(** C6: when the valuation of portfolio [X] is answered, whatever else has
    happened since it was asked for ([later] is any world), the call ends
    without an error; after a failure the card of [X], if it is still in
    the document, shows [$0.00]; every other element, the card of any other
    portfolio among them, is as it was. A success writes nothing to the
    console, a failure its two entries, that of [apiCall] and that of the
    handler. With the card gone, a success leaves the world exactly as it
    was, and a failure adds those two console entries and nothing else. *)
Theorem valuation_failure_is_isolated :
  ∃ w', resumed (Dashboard.loadPortfolioValuation X w0) answer later
        = Done w' (inr tt)
    ∧ storage w' = storage later
    ∧ (∀ error el,
         settle (answer (valuation_request X w0)) = inl error →
         dom later !! Dashboard.value_id X = Some el →
         dom w' = <[ Dashboard.value_id X := set_content (Text "$0.00") el ]>
                    (dom later))
    ∧ (∀ id, id ≠ Dashboard.value_id X → dom w' !! id = dom later !! id)
    ∧ (∀ Y, Y ≠ X →
         dom w' !! Dashboard.value_id Y = dom later !! Dashboard.value_id Y)
    ∧ log w'
      = (log later
           ++ match settle (answer (valuation_request X w0)) with
              | inl error =>
                  [ConsoleError "API Error:" error;
                   ConsoleError ("Error loading valuation for portfolio "
                                   ++ num_to_string X ++ ":") error]
              | inr _ => []
              end)%list
    ∧ (dom later !! Dashboard.value_id X = None →
         match settle (answer (valuation_request X w0)) with
         | inr _ => w' = later
         | inl error =>
             w' = emit (ConsoleError ("Error loading valuation for portfolio "
                                        ++ num_to_string X ++ ":") error)
                       (emit (ConsoleError "API Error:" error) later)
         end).
Proof.
  exists (valuation_outcome X w0 later answer).
  split; [apply loadPortfolioValuation_resumed|].
  split; [apply valuation_outcome_storage|]. split; [|split; [|split; [|split]]].
  - intros error el Hfail Hel. unfold valuation_outcome.
    rewrite Hfail, Hel. reflexivity.
  - apply valuation_outcome_frame.
  - intros Y HY. apply valuation_outcome_frame.
    intros Heq. apply HY. now apply value_id_inj.
  - apply valuation_outcome_log.
  - intros Hgone. unfold valuation_outcome. rewrite Hgone.
    now destruct (settle (answer (valuation_request X w0))).
Qed.
Lemma le_word_in_word bs : bytes_ok bs -> in_word (8 * Z.of_nat (length bs)) (le_word bs).
Proof.
  intros Hbs. apply in_word_bits; [lia|by apply le_word_nonneg|].
  induction Hbs as [|b bs Hb Hbs IH]; intros i Hi.
  - by rewrite Z.bits_0.
  - simpl length in Hi. rewrite le_word_testbit by (done || lia).
    destruct (Z.ltb_spec i 8); [lia|]. apply IH. lia.
Qed.

Lemma land_255_testbit x i :
  (0 <= i)%Z -> Z.testbit (Z.land x 255) i = (i <? 8)%Z && Z.testbit x i.
Proof.
  intros Hi. change 255%Z with (Z.ones 8).
  rewrite Z.land_spec, Z.testbit_ones_nonneg by lia. apply andb_comm.
Qed.

Lemma le_word_le_bytes n x : le_word (le_bytes n x) = wrap (8 * Z.of_nat n) x.
Proof.
  revert x. induction n as [|n IH]; intros x.
  - simpl. unfold wrap. by rewrite Z.mod_1_r.
  - bitwise i Hi. cbn [le_bytes].
    rewrite le_word_testbit by (done || apply land_255_byte).
    rewrite wrap_testbit by lia. rewrite land_255_testbit by done.
    destruct (Z.ltb_spec i 8); simpl.
    + destruct (Z.ltb_spec i (8 * Z.of_nat (S n))); [done|lia].
    + rewrite IH, wrap_testbit by lia. rewrite Z.shiftr_spec by lia.
      replace (i - 8 + 8)%Z with i by lia.
      f_equal. apply eq_true_iff_eq. rewrite !Z.ltb_lt. lia.
Qed.

Lemma le_bytes_le_word bs : bytes_ok bs -> le_bytes (length bs) (le_word bs) = bs.
Proof.
  induction 1 as [|b bs Hb Hbs IH]; [done|]. cbn [length le_bytes]. f_equal.
  - bitwise i Hi. rewrite land_255_testbit, le_word_testbit by done.
    destruct (Z.ltb_spec i 8); simpl; [done|]. symmetry. by apply (in_word_testbit_high 8 ltac:(lia)).
  - etransitivity; [|exact IH]. f_equal. bitwise i Hi.
    rewrite Z.shiftr_spec by lia. rewrite le_word_testbit by (done || lia).
    destruct (Z.ltb_spec (i + 8) 8); [lia|]. f_equal. lia.
Qed.

#[export] Hint Resolve le_bytes_ok land_255_byte le_word_in_word : sput.

Lemma Exists_lookup {A} (P : A -> Prop) l : Exists P l <-> exists i x, l !! i = Some x /\ P x.
Proof.
  rewrite Exists_exists. split; [intros (x & (i & Hi)%list_elem_of_lookup & Hx); eauto|].
  intros (i & x & Hi & Hx). exists x. split; [by eapply list_elem_of_lookup_2|done].
Qed.

(** ** Histories that keep the last entries *)

Section last_n.
Context {A : Type}.
Implicit Types (x : A) (xs : list A).

(** The last [n] elements. *)
Definition last_n (n : nat) xs : list A := drop (length xs - n) xs.

(** Appending to a full history drops its oldest element. *)
Definition push_last (n : nat) x xs : list A := (if decide (length xs = n) then tail xs else xs) ++ [x].

Lemma last_n_length n xs : length (last_n n xs) = Nat.min (length xs) n.
Proof. unfold last_n. len. Qed.

Lemma push_last_last n x xs : 0 < n -> push_last n x (last_n n xs) = last_n n (xs ++ [x]).
Proof.
  intros Hn. unfold push_last, last_n. rewrite length_drop, length_app. simpl length.
  case_decide as Hl.
  - replace (length xs + 1 - n) with (S (length xs - n)) by lia.
    rewrite drop_app_le by lia. f_equal. rewrite <- Nat.add_1_r, <- drop_drop. by destruct (drop _ xs).
  - replace (length xs - n) with 0 by lia. by replace (length xs + 1 - n) with 0 by lia.
Qed.
End last_n.
Lemma encode_stuff (src dst : list Z) :
  cobsMaxEncodedLen (length src) <= length dst ->
  encode src dst =
    Some (length (stuff [] src), stuff [] src ++ drop (length (stuff [] src)) dst).
Proof.
  intros Hcap. unfold encode. rewrite decide_False by lia.
  pose proof (stuff_length [] src ltac:(simpl; lia)) as Hlen. simpl in Hlen.
  pose proof (stuff_length_pos [] src) as Hpos. simpl in Hpos.
  destruct dst as [|x dst]; simpl in Hcap; [unfold cobsMaxEncodedLen in *; lia|].
  pose proof (encode_loop_spec src [] x [] dst ltac:(simpl; lia)) as H.
  unfold enc_at in H. simpl in H. unfold enc_finish in H.
  change (Z.of_nat 1) with 1%Z in H. rewrite H by lia. f_equal. f_equal. f_equal.
  destruct (length (stuff [] src)); [lia|]. simpl. by rewrite Nat.sub_0_r.
Qed.

(** A non-zero byte, the alphabet of the wire format. *)
Definition nz_byte (b : Z) : Prop := (0 < b < 256)%Z.

(** The encoding is made of non-zero bytes. *)
Lemma stuff_nz acc src :
  length acc <= 253 -> Forall nz_byte acc -> bytes_ok src -> Forall nz_byte (stuff acc src).
Proof.
  intros Hlen Hacc Hsrc. revert acc Hlen Hacc.
  induction Hsrc as [|b src Hb Hsrc IH]; intros acc Hlen Hacc; cbn [stuff];
    assert (Hhd : nz_byte (Z.of_nat (S (length acc)))) by (unfold nz_byte; lia).
  - by constructor.
  - assert (Hnil : Forall nz_byte (stuff [] src)) by (apply IH; [simpl; lia|constructor]).
    repeat case_decide.
    + constructor; [done|]. by apply Forall_app_2.
    + assert (nz_byte b) by (unfold nz_byte, in_word in *; lia).
      constructor; [unfold nz_byte; lia|]. apply Forall_app_2; [done|]. by constructor.
    + apply IH; [len|]. apply Forall_app_2; [done|].
      repeat constructor; unfold nz_byte, in_word in *; lia.
Qed.

Lemma nz_not_zero l : Forall nz_byte l -> 0%Z ∉ l.
Proof. rewrite Forall_forall. intros H Hz. apply H in Hz. unfold nz_byte in Hz. lia. Qed.

Lemma nz_bytes_ok l : Forall nz_byte l -> bytes_ok l.
Proof. intros H. eapply Forall_impl; [exact H|]. unfold nz_byte, in_word. simpl. lia. Qed.

(** ** The decoder computes [unstuff] *)

Lemma copy_block_spec data pre post (out slack : list Z) :
  length data <= length slack ->
  exists r, copy_block (pre ++ data ++ post) (length data) (length pre) (length out) (out ++ slack)
    = Some r /\
    if decide (0%Z ∈ data)
    then exists d, r = Fail d /\ length d = length (out ++ slack)
    else r = Next (length (pre ++ data), length (out ++ data), out ++ data ++ drop (length data) slack).
Proof.
  revert pre out slack. induction data as [|b data IH]; intros pre out slack Hlen.
  - eexists. split; [done|]. rewrite decide_False by set_solver. by rewrite !app_nil_r.
  - destruct slack as [|x slack]; simpl in Hlen; [lia|]. cbn [length copy_block].
    simpl app. rewrite load_middle. cbn [mbind option_bind]. destruct (decide (b = 0%Z)) as [->|Hb].
    + eexists. split; [done|]. rewrite decide_True by (by left). eauto.
    + rewrite store_middle. cbn [mbind option_bind].
      destruct (IH (pre ++ [b]) (out ++ [b]) slack ltac:(lia)) as (r & Hr & Hcase).
      rewrite <- !app_assoc in Hr. simpl in Hr. rewrite !length_app in Hr. simpl in Hr.
      rewrite !Nat.add_1_r in Hr. exists r. split; [done|].
      destruct (decide (0%Z ∈ data)) as [Hz|Hz].
      * rewrite decide_True by (by right). destruct Hcase as (d & -> & Hd).
        exists d. split; [done|]. len.
      * rewrite decide_False by (by rewrite elem_of_cons; intros [?|?]). rewrite Hcase. rewrite <- !app_assoc. done.
Qed.

(** The verdict on the bytes decoded so far, against the room left. *)
Definition dec_verdict (out slack : list Z) (o : option (list Z)) (n : nat) (d : list Z) : Prop :=
  length d = length (out ++ slack) /\
  match o with
  | Some o =>
      if decide (length o <= length slack)
      then n = length (out ++ o) /\ d = out ++ o ++ drop (length o) slack
      else n = 0
  | None => n = 0
  end.

(** The implicit zero after a block that is not full and not the last. *)
Definition block_zero (code : Z) (rest : list Z) : list Z :=
  if decide ((code < 255)%Z /\ rest <> []) then [0%Z] else [].

Lemma decode_step_spec pre code s (out slack : list Z) :
  let n := Z.to_nat (code - 1) in
  let zero := block_zero code (drop n s) in
  exists r, decode_step (pre ++ code :: s) (length pre) (length out) (out ++ slack) = Some r /\
  if decide (code = 0%Z \/ 0%Z ∈ take n s \/ length s < n \/ length slack < n + length zero)
  then exists d, r = Fail d /\ length d = length (out ++ slack)
  else r = Next (length (pre ++ code :: take n s), length (out ++ take n s ++ zero),
                 (out ++ take n s ++ zero) ++ drop (n + length zero) slack).
Proof.
  intros n zero. unfold decode_step. rewrite load_middle. cbn [mbind option_bind].
  destruct (decide (code = 0%Z)) as [->|Hc].
  { eexists. split; [done|]. rewrite decide_True by auto. eauto. }
  fold n. rewrite !length_app. cbn [length].
  destruct (decide (length pre + S (length s) < S (length pre) + n)).
  { eexists. split; [done|]. rewrite decide_True by lia. rewrite <- length_app. eauto. }
  destruct (decide (length out + length slack < length out + n)).
  { eexists. split; [done|]. rewrite decide_True by lia. rewrite <- length_app. eauto. }
  assert (Hn : n = length (take n s)) by (rewrite length_take; lia).
  destruct (copy_block_spec (take n s) (pre ++ [code]) (drop n s) out slack) as (r & Hr & Hcase);
    [lia|].
  rewrite <- Hn, take_drop, <- app_assoc, length_app, Nat.add_1_r in Hr. simpl app in Hr.
  rewrite Hr. cbn [mbind option_bind].
  destruct (decide (0%Z ∈ take n s)) as [Hz|Hz].
  { destruct Hcase as (d & -> & Hd). eexists. split; [done|].
    rewrite decide_True by auto. rewrite length_app in Hd. eauto. }
  rewrite Hcase. clear Hr Hcase r.
  assert (Hiff : (code < 255)%Z /\ length ((pre ++ [code]) ++ take n s) < length pre + S (length s)
    <-> (code < 255)%Z /\ drop n s <> []).
  { rewrite !length_app, <- Hn. simpl. rewrite <- (length_zero_iff_nil (drop n s)), length_drop. lia. }
  subst zero. unfold block_zero.
  destruct (decide ((code < 255)%Z /\ drop n s <> [])) as [Hz1|Hz1].
  - rewrite decide_True by (by apply Hiff). rewrite !length_app, length_drop, <- Hn.
    destruct (decide (length out + (n + (length slack - n)) <= length out + n)).
    { eexists. split; [done|]. rewrite decide_True by (simpl; lia). eexists. split; [done|]. len. }
    destruct (drop n slack) as [|y sl] eqn:Hsl.
    { apply (f_equal length) in Hsl. rewrite length_drop in Hsl. simpl in Hsl. lia. }
    assert (Hst : store (out ++ take n s ++ y :: sl) (length out + n) 0%Z =
      Some (out ++ take n s ++ 0%Z :: sl)).
    { pose proof (store_middle (out ++ take n s) y sl 0%Z) as Hst.
      by rewrite length_app, <- Hn, <- !app_assoc in Hst. }
    rewrite Hst. cbn [mbind option_bind]. eexists. split; [done|].
    rewrite decide_False by (simpl; intuition lia). f_equal. f_equal; [f_equal|].
    + simpl. lia.
    + simpl. lia.
    + rewrite <- !app_assoc. do 3 f_equal.
      rewrite <- drop_drop, Hsl. done.
  - rewrite decide_False by (by rewrite Hiff). eexists. split; [done|].
    rewrite decide_False by (simpl; intuition lia). f_equal. f_equal; [f_equal|].
    + rewrite ?length_app. simpl. lia.
    + rewrite ?length_app. simpl. lia.
    + simpl. by rewrite app_nil_r, Nat.add_0_r, <- Hn, <- app_assoc.
Qed.
(** Writing the slot at the head is invisible while there is room. *)
Lemma ring_write p q l x :
  ring_rep cap p q l -> length l < cap ->
  ring_rep cap p (Ring (<[m_head q := x]> (m_buf q)) (m_head q) (m_tail q)) l.
Proof.
  intros Hq Hroom. pose proof Hq as [Hb Hl Ht Hh He]. split; simpl; auto.
  - by rewrite length_insert.
  - intros i y Hi. pose proof (lookup_lt_Some _ _ _ Hi).
    rewrite list_lookup_insert_ne; [auto|]. rewrite Hh. intros Hc. symmetry in Hc.
    apply mod_near in Hc; lia.
Qed.

(** Publishing it appends the element. *)
Lemma ring_publish p q l x :
  ring_rep cap p q l -> length l < cap -> m_buf q !! m_head q = Some x ->
  ring_rep cap p (Ring (m_buf q) ((m_head q + 1) mod S cap) (m_tail q)) (l ++ [x]).
Proof.
  intros [Hb Hl Ht Hh He] Hroom Hx. split; simpl; auto.
  - len.
  - rewrite Hh, succ_mod. f_equal. len.
  - intros i y Hi. apply lookup_app_Some in Hi as [Hi|[Hge Hi]]; [auto|].
    apply list_lookup_singleton_Some in Hi as [Hz ->].
    replace (p + i) with (p + length l) by lia. by rewrite Hh in Hx.
Qed.

(** The slot at the tail holds the oldest element. *)
Lemma ring_front p q x l : ring_rep cap p q (x :: l) -> m_buf q !! m_tail q = Some x.
Proof. intros [_ _ -> _ He]. rewrite <- (He 0 x); [|done]. by rewrite Nat.add_0_r. Qed.

Lemma ring_drop p q x l :
  ring_rep cap p q (x :: l) ->
  ring_rep cap (S p) (Ring (m_buf q) (m_head q) ((m_tail q + 1) mod S cap)) l.
Proof.
  intros [Hb Hl Ht Hh He]. simpl in Hl. split; simpl; auto; [lia|..].
  - by rewrite Ht, succ_mod.
  - rewrite Hh. f_equal. simpl. lia.
  - intros i y Hi. rewrite <- (He (S i) y Hi). f_equal. f_equal. lia.
Qed.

★ ★ ★ ★ ★

What the exercise asks: From the entries above, write out only the lines starting at the line that holds "(by left). eauto." and ending at the line that holds "if decide (code", keeping both and matching them exactly.

Expected answer:
    + eexists. split; [done|]. rewrite decide_True by (by left). eauto.
    + rewrite store_middle. cbn [mbind option_bind].
      destruct (IH (pre ++ [b]) (out ++ [b]) slack ltac:(lia)) as (r & Hr & Hcase).
      rewrite <- !app_assoc in Hr. simpl in Hr. rewrite !length_app in Hr. simpl in Hr.
      rewrite !Nat.add_1_r in Hr. exists r. split; [done|].
      destruct (decide (0%Z ∈ data)) as [Hz|Hz].
      * rewrite decide_True by (by right). destruct Hcase as (d & -> & Hd).
        exists d. split; [done|]. len.
      * rewrite decide_False by (by rewrite elem_of_cons; intros [?|?]). rewrite Hcase. rewrite <- !app_assoc. done.
Qed.

(** The verdict on the bytes decoded so far, against the room left. *)
Definition dec_verdict (out slack : list Z) (o : option (list Z)) (n : nat) (d : list Z) : Prop :=
  length d = length (out ++ slack) /\
  match o with
  | Some o =>
      if decide (length o <= length slack)
      then n = length (out ++ o) /\ d = out ++ o ++ drop (length o) slack
      else n = 0
  | None => n = 0
  end.

(** The implicit zero after a block that is not full and not the last. *)
Definition block_zero (code : Z) (rest : list Z) : list Z :=
  if decide ((code < 255)%Z /\ rest <> []) then [0%Z] else [].

Lemma decode_step_spec pre code s (out slack : list Z) :
  let n := Z.to_nat (code - 1) in
  let zero := block_zero code (drop n s) in
  exists r, decode_step (pre ++ code :: s) (length pre) (length out) (out ++ slack) = Some r /\
  if decide (code = 0%Z \/ 0%Z ∈ take n s \/ length s < n \/ length slack < n + length zero)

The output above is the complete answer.